== Task item ==
Line by line, copy out the data that follows.

***** Raw data *****

Lemma at_most_limit_per_minute_witness :
  map allowed (decisions ∅ ex_calls) = [true; true; false; true] ∧
  map allowed (List.filter (in_minute (2%N, 1)) (decisions ∅ ex_calls)) = [true; true; false].
Proof.
  split; [vm_compute; reflexivity|].
  assert (Hall : Forall (λ c, regular 2 c ∧ c.(q_outcome) = Answered) ex_calls)
    by (repeat constructor; vm_compute; congruence).
  rewrite List.Forall_forall in Hall.
  rewrite (proj2 (at_most_limit_per_minute (2%N, 1) 2 ex_calls ∅ (lookup_empty _)
    ltac:(intros c Hc _; by apply Hall, list_elem_of_In)) ltac:(intros c Hc _; by apply Hall, list_elem_of_In)).
  vm_compute. reflexivity.
Defined.

(** The limit of 2 is exhausted by two calls, one of which was lost after it was
    counted; the next minute starts anew. *)
Definition ex_lost : list request :=
  [mkrequest ex_principal (61 * Second) (61 * Second) LostAfter; mkrequest ex_principal (90 * Second) (100 * Second) Answered].

Lemma throttling_ends_witness :
  let ask now := mkrequest ex_principal now now Answered in
  (Allow true defaultWindowTTL ex_principal (119 * Second) (119 * Second) Answered (after ∅ ex_lost)).1 =
    (mkDecision false 2 0 (120 * Second) (2%N, 1), None) ∧
  (Allow true defaultWindowTTL ex_principal (120 * Second) (120 * Second) Answered (after ∅ (ex_lost ++ [ask (119 * Second)]))).1 =
    (mkDecision true 2 1 (180 * Second) (2%N, 2), None).
Proof.
  intros ask. assert (Hreg : Forall (regular 2) (ex_lost ++ [ask (119 * Second)])) by (repeat constructor; vm_compute; congruence).
  assert (H1 : ∀ c, c ∈ ex_lost → of_key (2%N, 1) c = true → regular 2 c).
  { intros c Hc _. rewrite List.Forall_forall in Hreg. apply Hreg, list_elem_of_In, elem_of_app. by left. }
  assert (H2 : ∀ c, c ∈ ex_lost ++ [ask (119 * Second)] → of_key (2%N, 2) c = true → regular 2 c).
  { intros c Hc _. rewrite List.Forall_forall in Hreg. by apply Hreg, list_elem_of_In. }
  split.
  - refine (proj1 (throttling_ends (2%N, 1) 2 ex_lost (ask (119 * Second)) H1 _ _ _ _)); [done|done| |done].
    repeat split; vm_compute; congruence.
  - refine (proj1 (throttling_ends (2%N, 2) 2 (ex_lost ++ [ask (119 * Second)]) (ask (120 * Second)) H2 _ _ _ _)); [done|done| |done].
    repeat split; vm_compute; congruence.
Defined.

End RateLimit.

*****

== Answer to this exercise ==
Lemma at_most_limit_per_minute_witness :
  map allowed (decisions ∅ ex_calls) = [true; true; false; true] ∧
  map allowed (List.filter (in_minute (2%N, 1)) (decisions ∅ ex_calls)) = [true; true; false].
Proof.
  split; [vm_compute; reflexivity|].
  assert (Hall : Forall (λ c, regular 2 c ∧ c.(q_outcome) = Answered) ex_calls)
    by (repeat constructor; vm_compute; congruence).
  rewrite List.Forall_forall in Hall.
  rewrite (proj2 (at_most_limit_per_minute (2%N, 1) 2 ex_calls ∅ (lookup_empty _)
    ltac:(intros c Hc _; by apply Hall, list_elem_of_In)) ltac:(intros c Hc _; by apply Hall, list_elem_of_In)).
  vm_compute. reflexivity.
Defined.

(** The limit of 2 is exhausted by two calls, one of which was lost after it was
    counted; the next minute starts anew. *)
Definition ex_lost : list request :=
  [mkrequest ex_principal (61 * Second) (61 * Second) LostAfter; mkrequest ex_principal (90 * Second) (100 * Second) Answered].

Lemma throttling_ends_witness :
  let ask now := mkrequest ex_principal now now Answered in
  (Allow true defaultWindowTTL ex_principal (119 * Second) (119 * Second) Answered (after ∅ ex_lost)).1 =
    (mkDecision false 2 0 (120 * Second) (2%N, 1), None) ∧
  (Allow true defaultWindowTTL ex_principal (120 * Second) (120 * Second) Answered (after ∅ (ex_lost ++ [ask (119 * Second)]))).1 =
    (mkDecision true 2 1 (180 * Second) (2%N, 2), None).
Proof.
  intros ask. assert (Hreg : Forall (regular 2) (ex_lost ++ [ask (119 * Second)])) by (repeat constructor; vm_compute; congruence).
  assert (H1 : ∀ c, c ∈ ex_lost → of_key (2%N, 1) c = true → regular 2 c).
  { intros c Hc _. rewrite List.Forall_forall in Hreg. apply Hreg, list_elem_of_In, elem_of_app. by left. }
  assert (H2 : ∀ c, c ∈ ex_lost ++ [ask (119 * Second)] → of_key (2%N, 2) c = true → regular 2 c).
  { intros c Hc _. rewrite List.Forall_forall in Hreg. by apply Hreg, list_elem_of_In. }
  split.
  - refine (proj1 (throttling_ends (2%N, 1) 2 ex_lost (ask (119 * Second)) H1 _ _ _ _)); [done|done| |done].
    repeat split; vm_compute; congruence.
  - refine (proj1 (throttling_ends (2%N, 2) 2 (ex_lost ++ [ask (119 * Second)]) (ask (120 * Second)) H2 _ _ _ _)); [done|done| |done].
    repeat split; vm_compute; congruence.
Defined.

End RateLimit.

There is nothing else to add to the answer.